Do we have a judicial anti-avoidance rule?
Following the recent decision of the Supreme Court in UBS AG v HMRC and DB Group Services Limited v HMRC  UKSC 13, it is clear that the Supreme Court is quite happy to advance a far-reaching purposive approach to construing tax legislation where it believes that tax avoidance is the main purpose of those arrangements.
The facts in brief
In 2004, two banks entered into similar (but not identical) arrangements designed to take advantage of the “restricted securities” legislation. Each bank set up a scheme whereby a company was set up merely for the purposes of the scheme, which undertook no activities beyond its participation in the scheme. The articles of these companies contained conditions designed to comply with the “restricted securities” legislation and shares were to be allocated to specified employees in lieu of an annual bonus.
In both cases, once the exemptions from income tax conferred by the sections of the “restricted securities” legislation had accrued, the shares were redeemable by the employees for cash.
This loophole was in fact closed by anti-avoidance legislation in Finance Act 2004 so the particular scheme details are really only of historical interest. However, what was of far greater importance was the way that the Supreme Court decided the case.
The Supreme Court decision
The Supreme Court followed a completely different approach from the Court of Appeal who had applied a literal interpretation to the tax legislation in question. In fact, they followed the approach of the very first court to look at the matter (although in rather more forensic detail!).
Firstly, the Supreme Court decided that it was necessary to adopt a purposive approach to the wording in question. In their view, it was likely that intermediate transactions devoid of business or commercial purpose, as well as commercially irrelevant contingencies, should be disregarded (although naturally each case should be decided on its facts).
Secondly, since the context of the legislation contained in Part 7 of the Income Tax (Earnings and Pensions) Act 2003 (“ITEPA”) was to facilitate employee share ownership and the “restricted securities” legislation was brought into effect to tax the actual economic gains realised by employees, Parliament had not intended to encourage by exemption from tax the award of share to employees for no purpose other than the obtaining of the exemption and that accordingly the specific exemption relied upon by the banks and their advisers was to be limited to conditions having a business or commercial purpose and did not apply to commercially irrelevant conditions the only purpose of which was the obtaining of the exemption.
Finally, the court decided that the restrictive conditions used by the banks were not “restricted securities” within the meaning of the legislation and that the employees fell to be taxed on their shares in accordance with ordinary taxation principles (although the court held that the employees could take account of the effect that the scheme conditions would have had on the actual value of the shares so the tax was based on their true value).
What does this mean?
Our view is that the Supreme Court’s analysis looks a lot like a judicial anti-avoidance rule.
However, one could argue that this Supreme Court approach is not naturally an HMRC approach which makes things difficult for companies/clients and their advisers.
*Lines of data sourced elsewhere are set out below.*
(* ===== verification/Text.v ===== *)
(** Strings and JSON values as the telemetry code uses them: the [str] methods
    of the standard library on UTF-8 strings, the fixed-point and debug formats,
    and the [Value] type of serde_json with its accessors. *)

From S2P Require Import Prelude F64.
From Stdlib Require Import SpecFloat.
From stdpp Require Import pretty.
#[local] Open Scope Z_scope.

(** * [str] *)

Definition starts_with (p s : string) : bool := String.prefix p s.

Fixpoint contains (needle s : string) : bool :=
  String.prefix needle s ||
  match s with EmptyString => false | String _ s => contains needle s end.

Fixpoint str_drop (n : nat) (s : string) : string :=
  match n, s with
  | S n, String _ s => str_drop n s
  | _, _ => s
  end.

Definition str_strip_prefix (p s : string) : option string :=
  if String.prefix p s then Some (str_drop (String.length p) s) else None.

(** The text before and after the first occurrence of [sep]. *)
Fixpoint split_once (sep s : string) : option (string * string) :=
  if String.prefix sep s then Some (EmptyString, str_drop (String.length sep) s)
  else match s with
       | EmptyString => None
       | String c s => '(before, after) ← split_once sep s; Some (String c before, after)
       end.

(** [s.split(sep).nth(1)]. *)
Definition split_nth1 (sep s : string) : option string :=
  '(_, after) ← split_once sep s;
  Some match split_once sep after with Some (before, _) => before | None => after end.

(** [s.splitn(2, sep)]. *)
Definition splitn2 (sep s : string) : string * option string :=
  match split_once sep s with
  | Some (before, after) => (before, Some after)
  | None => (s, None)
  end.

Definition non_empty (s : string) : option string :=
  match s with EmptyString => None | _ => Some s end.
Naturally, this will be a concern for city accountants dreaming up complicated schemes for their clients. However, our view is that the right approach must be to “Keep it simple, stupid”
What does “Keep it simple, stupid” mean in practice? Well, the best advice must be to use the tried and tested HMRC-recognised share plans such as Enterprise Management Incentives (EMI) and Company Share Option Plan (CSOP). Secondly, be mindful of situations where valuation is being manipulated in the context of growth shares where HMRC are likely perhaps to take a keener interest in the future. The reasoning used by the Supreme Court above could easily strike down some of the more aggressive growth share arrangements.
Finally, this case gives a clear indication of where the Supreme Court might be heading in the Rangers case.